## PROBLEM DESCRIPTION
Every line of the data below should be printed exactly. Nothing may be dropped.

## DATA
(** Tabs, runs of blanks and a trailing newline around five fields. *)
Lemma tokens_are_words_witness :
  Forall (fun t => t <> "" /\ noWhiteSpace t = true)
         ["0"; "9"; "*"; "*"; "1-5"].
Proof.
  apply (tokens_are_words (String "009" " 0   9 * *" ++ String "009" "1-5 " ++ String "010" "")).
  discriminate.
Defined.

Lemma trimEnd_fixed (s : string) : endsWithSpace s = false -> trimEnd s = s.
Proof.
  induction s as [|a s IH]; [reflexivity|]. cbn [endsWithSpace trimEnd].
  destruct s as [|b r].
  - intros ->. reflexivity.
  - intros H. rewrite (IH H). reflexivity.
Qed.

Lemma trimStart_fixed (s : string) :
  match s with "" => True | String a _ => isWhiteSpace a = false end ->
  trimStart s = s.
Proof. destruct s as [|a r]; [reflexivity|]. cbn [trimStart]. now intros ->. Qed.

Lemma trim_idempotent (s : string) : trim (trim s) = trim s.
Proof.
  unfold trim at 1. rewrite (trimStart_fixed (trim s) (trim_starts s)).
  apply trimEnd_fixed. unfold trim. apply trimEnd_ends.
Qed.

(** ** An explicit list of all weekdays *)

Lemma getDay_range (d : Z) : 0 <= getDay d <= 6.
Proof. unfold getDay, WeekDay. pose proof (Z.mod_pos_bound (Day d + 4) 7). lia. Qed.

(** X9. A day-of-week field that lists every weekday is not the same as
    the wildcard: beside a constrained day-of-month field it makes the
    day test pass on every day, whereas the wildcard leaves the test to
    the day-of-month field alone. *)
Theorem full_weekday_list_matches_every_day (daysOfMonth daysOfWeek : list number)
  (cursor : Z) :
  (forall z : Z, 0 <= z <= 6 -> includes daysOfWeek (ofZ z) = true) ->
  dayMatch (Some daysOfMonth) (Some daysOfWeek) (getDate cursor) (getDay cursor) = true
  /\ dayMatch (Some daysOfMonth) None (getDate cursor) (getDay cursor)
     = includes daysOfMonth (getDate cursor).
Proof.
  intros H. split; [|reflexivity].
  cbn [dayMatch]. rewrite (H _ (getDay_range cursor)). apply orb_true_r.
Qed.

(** [0 0 1 * 0-6] against [0 0 1 * *] on 2 January 2024. *)
Lemma full_weekday_list_matches_every_day_witness :
  dayMatch (Some [ofZ 1]) (Some (map ofZ (zrange 0 6)))
    (getDate (civil 2024 1 2 0 0 0)) (getDay (civil 2024 1 2 0 0 0)) = true
  /\ dayMatch (Some [ofZ 1]) None
       (getDate (civil 2024 1 2 0 0 0)) (getDay (civil 2024 1 2 0 0 0))
     = includes [ofZ 1] (getDate (civil 2024 1 2 0 0 0)).
Proof.
  apply (full_weekday_list_matches_every_day [ofZ 1] (map ofZ (zrange 0 6))).
  intros z Hz. apply includes_ofZ. apply In_zrange. lia.
Defined.

(** ** Integers written and read back *)

Lemma append_nil_r (s : string) : s ++ "" = s.
Proof. induction s as [|a s IH]; cbn; [reflexivity | now rewrite IH]. Qed.

Lemma code_digitChar (d : Z) : 0 <= d <= 9 -> code (digitChar d) = 48 + d.
Proof.
  intros H. unfold code, digitChar. rewrite N_ascii_embedding; lia.
Qed.

Lemma isDigit_digitChar (d : Z) : 0 <= d <= 9 -> isDigit (digitChar d) = true.
Proof.
  intros H. unfold isDigit. rewrite (code_digitChar d H).
  apply andb_true_iff. split; apply Z.leb_le; lia.
Qed.

Lemma digitValue_digitChar (d : Z) : 0 <= d <= 9 -> digitValue (digitChar d) = d.
Proof. intros H. unfold digitValue. rewrite (code_digitChar d H). lia. Qed.

Lemma allDigits_app (a b : string) :
  allDigits (a ++ b) = allDigits a && allDigits b.
Proof.
  induction a as [|x a IH]; cbn [append allDigits]; [reflexivity|].
  now rewrite IH, andb_assoc.
Qed.

Lemma digitsValue_from_app (a b : string) (acc : Z) :
  digitsValue_from acc (a ++ b) = digitsValue_from (digitsValue_from acc a) b.
Proof.
  revert acc. induction a as [|x a IH]; intros acc; cbn [append digitsValue_from];
    [reflexivity | apply IH].
Qed.

Lemma digitsOf_numeral (fuel : nat) :
  forall (n : Z) (acc : string),
    (0 < fuel)%nat -> 0 <= n < 2 ^ Z.of_nat fuel ->
    exists D, digitsOf fuel n acc = D ++ acc
              /\ isNumeral D = true /\ digitsValue D = n.
Proof.
  induction fuel as [|fuel IH]; intros n acc Hf Hn; [lia|].
  cbn [digitsOf]. destruct (Z.ltb_spec n 10) as [L|L].
  - exists (String (digitChar n) ""). split; [reflexivity|]. split.
    + cbn [isNumeral allDigits]. rewrite isDigit_digitChar by lia. reflexivity.
    + unfold digitsValue. cbn [digitsValue_from].
      rewrite digitValue_digitChar by lia. lia.
  - assert (Hp : 2 ^ Z.of_nat (S fuel) = 2 * 2 ^ Z.of_nat fuel)
      by (rewrite Nat2Z.inj_succ, Z.pow_succ_r; lia).
    assert (Hq : n / 10 < 2 ^ Z.of_nat fuel)
      by (apply Z.div_lt_upper_bound; lia).
    assert (Hq0 : 1 <= n / 10) by (apply Z.div_le_lower_bound; lia).
    assert (Hfuel : (0 < fuel)%nat).
    { destruct fuel; [|lia]. cbn in Hq. lia. }
    destruct (IH (n / 10) (String (digitChar (n mod 10)) acc) Hfuel ltac:(lia))
      as (D & E & HD & HV).
    pose proof (Z.mod_pos_bound n 10 ltac:(lia)) as Hm.
    exists (D ++ String (digitChar (n mod 10)) ""). split; [|split].
    + rewrite E, append_assoc. reflexivity.
    + destruct D as [|x D]; [discriminate|]. cbn [isNumeral append] in *.
      change (String x (D ++ String (digitChar (n mod 10)) ""))
        with (String x D ++ String (digitChar (n mod 10)) "").
      rewrite allDigits_app, HD. cbn [allDigits andb].
      rewrite isDigit_digitChar by lia. reflexivity.
    + unfold digitsValue in *. rewrite digitsValue_from_app, HV.
      cbn [digitsValue_from]. rewrite digitValue_digitChar by lia.
      pose proof (Z.div_mod n 10 ltac:(lia)). lia.
Qed.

## TASK ANSWER
(** Tabs, runs of blanks and a trailing newline around five fields. *)
Lemma tokens_are_words_witness :
  Forall (fun t => t <> "" /\ noWhiteSpace t = true)
         ["0"; "9"; "*"; "*"; "1-5"].
Proof.
  apply (tokens_are_words (String "009" " 0   9 * *" ++ String "009" "1-5 " ++ String "010" "")).
  discriminate.
Defined.

Lemma trimEnd_fixed (s : string) : endsWithSpace s = false -> trimEnd s = s.
Proof.
  induction s as [|a s IH]; [reflexivity|]. cbn [endsWithSpace trimEnd].
  destruct s as [|b r].
  - intros ->. reflexivity.
  - intros H. rewrite (IH H). reflexivity.
Qed.

Lemma trimStart_fixed (s : string) :
  match s with "" => True | String a _ => isWhiteSpace a = false end ->
  trimStart s = s.
Proof. destruct s as [|a r]; [reflexivity|]. cbn [trimStart]. now intros ->. Qed.

Lemma trim_idempotent (s : string) : trim (trim s) = trim s.
Proof.
  unfold trim at 1. rewrite (trimStart_fixed (trim s) (trim_starts s)).
  apply trimEnd_fixed. unfold trim. apply trimEnd_ends.
Qed.

(** ** An explicit list of all weekdays *)

Lemma getDay_range (d : Z) : 0 <= getDay d <= 6.
Proof. unfold getDay, WeekDay. pose proof (Z.mod_pos_bound (Day d + 4) 7). lia. Qed.

(** X9. A day-of-week field that lists every weekday is not the same as
    the wildcard: beside a constrained day-of-month field it makes the
    day test pass on every day, whereas the wildcard leaves the test to
    the day-of-month field alone. *)
Theorem full_weekday_list_matches_every_day (daysOfMonth daysOfWeek : list number)
  (cursor : Z) :
  (forall z : Z, 0 <= z <= 6 -> includes daysOfWeek (ofZ z) = true) ->
  dayMatch (Some daysOfMonth) (Some daysOfWeek) (getDate cursor) (getDay cursor) = true
  /\ dayMatch (Some daysOfMonth) None (getDate cursor) (getDay cursor)
     = includes daysOfMonth (getDate cursor).
Proof.
  intros H. split; [|reflexivity].
  cbn [dayMatch]. rewrite (H _ (getDay_range cursor)). apply orb_true_r.
Qed.

(** [0 0 1 * 0-6] against [0 0 1 * *] on 2 January 2024. *)
Lemma full_weekday_list_matches_every_day_witness :
  dayMatch (Some [ofZ 1]) (Some (map ofZ (zrange 0 6)))
    (getDate (civil 2024 1 2 0 0 0)) (getDay (civil 2024 1 2 0 0 0)) = true
  /\ dayMatch (Some [ofZ 1]) None
       (getDate (civil 2024 1 2 0 0 0)) (getDay (civil 2024 1 2 0 0 0))
     = includes [ofZ 1] (getDate (civil 2024 1 2 0 0 0)).
Proof.
  apply (full_weekday_list_matches_every_day [ofZ 1] (map ofZ (zrange 0 6))).
  intros z Hz. apply includes_ofZ. apply In_zrange. lia.
Defined.

(** ** Integers written and read back *)

Lemma append_nil_r (s : string) : s ++ "" = s.
Proof. induction s as [|a s IH]; cbn; [reflexivity | now rewrite IH]. Qed.

Lemma code_digitChar (d : Z) : 0 <= d <= 9 -> code (digitChar d) = 48 + d.
Proof.
  intros H. unfold code, digitChar. rewrite N_ascii_embedding; lia.
Qed.

Lemma isDigit_digitChar (d : Z) : 0 <= d <= 9 -> isDigit (digitChar d) = true.
Proof.
  intros H. unfold isDigit. rewrite (code_digitChar d H).
  apply andb_true_iff. split; apply Z.leb_le; lia.
Qed.

Lemma digitValue_digitChar (d : Z) : 0 <= d <= 9 -> digitValue (digitChar d) = d.
Proof. intros H. unfold digitValue. rewrite (code_digitChar d H). lia. Qed.

Lemma allDigits_app (a b : string) :
  allDigits (a ++ b) = allDigits a && allDigits b.
Proof.
  induction a as [|x a IH]; cbn [append allDigits]; [reflexivity|].
  now rewrite IH, andb_assoc.
Qed.

Lemma digitsValue_from_app (a b : string) (acc : Z) :
  digitsValue_from acc (a ++ b) = digitsValue_from (digitsValue_from acc a) b.
Proof.
  revert acc. induction a as [|x a IH]; intros acc; cbn [append digitsValue_from];
    [reflexivity | apply IH].
Qed.

Lemma digitsOf_numeral (fuel : nat) :
  forall (n : Z) (acc : string),
    (0 < fuel)%nat -> 0 <= n < 2 ^ Z.of_nat fuel ->
    exists D, digitsOf fuel n acc = D ++ acc
              /\ isNumeral D = true /\ digitsValue D = n.
Proof.
  induction fuel as [|fuel IH]; intros n acc Hf Hn; [lia|].
  cbn [digitsOf]. destruct (Z.ltb_spec n 10) as [L|L].
  - exists (String (digitChar n) ""). split; [reflexivity|]. split.
    + cbn [isNumeral allDigits]. rewrite isDigit_digitChar by lia. reflexivity.
    + unfold digitsValue. cbn [digitsValue_from].
      rewrite digitValue_digitChar by lia. lia.
  - assert (Hp : 2 ^ Z.of_nat (S fuel) = 2 * 2 ^ Z.of_nat fuel)
      by (rewrite Nat2Z.inj_succ, Z.pow_succ_r; lia).
    assert (Hq : n / 10 < 2 ^ Z.of_nat fuel)
      by (apply Z.div_lt_upper_bound; lia).
    assert (Hq0 : 1 <= n / 10) by (apply Z.div_le_lower_bound; lia).
    assert (Hfuel : (0 < fuel)%nat).
    { destruct fuel; [|lia]. cbn in Hq. lia. }
    destruct (IH (n / 10) (String (digitChar (n mod 10)) acc) Hfuel ltac:(lia))
      as (D & E & HD & HV).
    pose proof (Z.mod_pos_bound n 10 ltac:(lia)) as Hm.
    exists (D ++ String (digitChar (n mod 10)) ""). split; [|split].
    + rewrite E, append_assoc. reflexivity.
    + destruct D as [|x D]; [discriminate|]. cbn [isNumeral append] in *.
      change (String x (D ++ String (digitChar (n mod 10)) ""))
        with (String x D ++ String (digitChar (n mod 10)) "").
      rewrite allDigits_app, HD. cbn [allDigits andb].
      rewrite isDigit_digitChar by lia. reflexivity.
    + unfold digitsValue in *. rewrite digitsValue_from_app, HV.
      cbn [digitsValue_from]. rewrite digitValue_digitChar by lia.
      pose proof (Z.div_mod n 10 ltac:(lia)). lia.
Qed.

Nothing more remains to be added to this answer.